Go through the entries below line by line and tally those holding "byContainer"; write only the tally.
BEGIN Records supplied
(** A curriculum returned without error has one part per raw part, each
    the result of [parsePart] under the curriculum's total. *)
Lemma ParseCurriculum_parts (data : JMap) (curriculum : Curriculum.t) :
  ParseCurriculum data = Ok (curriculum, None) ->
  Forall2 (fun partMap part =>
             parsePart (Curriculum.TotalCreditPoints curriculum) partMap = Ok part)
          (partEntries data) (Curriculum.Parts curriculum).
Proof.
  unfold ParseCurriculum, partEntries.
  set (structure := GetTypedValue_map data _).
  destruct (mapGet "credit_points" structure); try discriminate.
  destruct (mapGet "container" structure) as [| | | |partsData|]; try discriminate.
  intros H. apply bind_ok in H. destruct H as [parts [HP H]].
  injection H as <-. cbn [Curriculum.TotalCreditPoints Curriculum.Parts].
  destruct (parsePartsLoop_parts _ _ _ _ HP) as [parsed [-> F]]. exact F.
Qed.

(** C9.  In a curriculum returned by [ParseCurriculum], the parts are those
    of the raw document, in order, and a part whose parsed required credit
    points equal the curriculum's total has [CreditPointsRequired = 0]; any
    other part keeps its parsed credit points. *)
Theorem C9_credit_normalization :
  forall (data : JMap) (curriculum : Curriculum.t),
    ParseCurriculum data = Ok (curriculum, None) ->
    Forall2 (fun partMap part =>
               (parsedCredits partMap = Curriculum.TotalCreditPoints curriculum ->
                Part.CreditPointsRequired part = 0%Z)
               /\ (parsedCredits partMap <> Curriculum.TotalCreditPoints curriculum ->
                   Part.CreditPointsRequired part = parsedCredits partMap))
            (partEntries data) (Curriculum.Parts curriculum).
Proof.
  intros data curriculum H.
  eapply Forall2_impl; [| exact (ParseCurriculum_parts data curriculum H)].
  intros partMap part HP. cbv beta in HP.
  destruct (parsePart_fields _ _ _ HP) as [-> _].
  split; intros E.
  - apply Z.eqb_eq in E. now rewrite E.
  - apply Z.eqb_neq in E. now rewrite E.
Qed.

Lemma C9_credit_normalization_witness :
  exists curriculum,
    ParseCurriculum scenario6 = Ok (curriculum, None)
    /\ Forall2 (fun partMap part =>
                  (parsedCredits partMap = Curriculum.TotalCreditPoints curriculum ->
                   Part.CreditPointsRequired part = 0%Z)
                  /\ (parsedCredits partMap <> Curriculum.TotalCreditPoints curriculum ->
                      Part.CreditPointsRequired part = parsedCredits partMap))
               (partEntries scenario6) (Curriculum.Parts curriculum)
    /\ map parsedCredits (partEntries scenario6) = [48; 24]%Z
    /\ map Part.CreditPointsRequired (Curriculum.Parts curriculum) = [0; 24]%Z.
Proof.
  eexists. split; [reflexivity |].
  split; [apply C9_credit_normalization; reflexivity |].
  split; reflexivity.
Defined.

(** ** Containers *)

Lemma parseContainers_unfold (containerData : JSON) :
  parseContainers containerData = parseContainersBody parseContainers containerData.
Proof. destruct containerData; reflexivity. Qed.

Section AnyParser.
Variable rec : JSON -> Outcome (list Container.t * string).

(** What [parseContainer] returns, from the result [nested] of the call on
    the nested ["container"] value, if there is one. *)
Lemma parseContainer_fields (containerMap : JMap) (container : Container.t)
      (parentConnector : string) :
  parseContainer rec containerMap = Ok (container, parentConnector) ->
  exists nested : option (list Container.t * string),
    match mapIndex "container" containerMap with
    | Some raw => if isNil raw then nested = None
                  else exists r, rec raw = Ok r /\ nested = Some r
    | None => nested = None
    end
    /\ parentConnector = parentConnectorOf containerMap
    /\ Container.CreditPointsRequired container = parsedCredits containerMap
    /\ Container.Containers container
       = match nested with Some (containers, _) => containers | None => [] end
    /\ Container.Connector container
       = let declared :=
           match nested with
           | Some (_, relationship) =>
               if (relationship =? "")%string then "AND" else relationship
           | None => "AND"
           end in
         let byContainer :=
           match Container.Containers container with
           | first :: _ =>
               if (Container.CreditPointsRequired first =? parsedCredits containerMap)%Z
               then "OR" else declared
           | [] => declared
           end in
         match Container.AcademicItems container with
         | first :: _ =>
             if (AcademicItem.CreditPoints first =? parsedCredits containerMap)%Z
             then "OR" else byContainer
         | [] => byContainer
         end.
Proof.
  unfold parseContainer. fold (parsedCredits containerMap).
  intros H.
  apply bind_ok in H. destruct H as [conn [HM H]].
  apply bind_ok in H. destruct H as [pc [HS H]].
  apply bind_ok in H. destruct H as [nested [HN H]].
  injection H as <- <-.
  cbn [Container.CreditPointsRequired Container.Containers Container.Connector
       Container.AcademicItems app].
  exists nested. split; [| split; [| split; [reflexivity | split]]].
  - rewrite withField_mapIndex in HN.
    destruct (mapIndex "container" containerMap) as [raw|];
      [| now injection HN as <-].
    destruct (isNil raw); simpl negb in HN; cbv iota in HN;
      [now injection HN as <- |].
    apply bind_ok in HN. destruct HN as [r [HR HN]]. injection HN as <-. eauto.
  - unfold parentConnectorOf.
    destruct (mapGet "parent_connector" containerMap); try discriminate.
    injection HM as ->. cbn [mapOrZero].
    destruct (mapGet "value" conn); try discriminate.
    now injection HS as ->.
  - destruct nested as [[containers relationship]|]; reflexivity.
  - destruct nested as [[containers relationship]|]; [| reflexivity].
    cbv zeta. now destruct (relationship =? "")%string.
Qed.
END Records supplied
(Task result):
3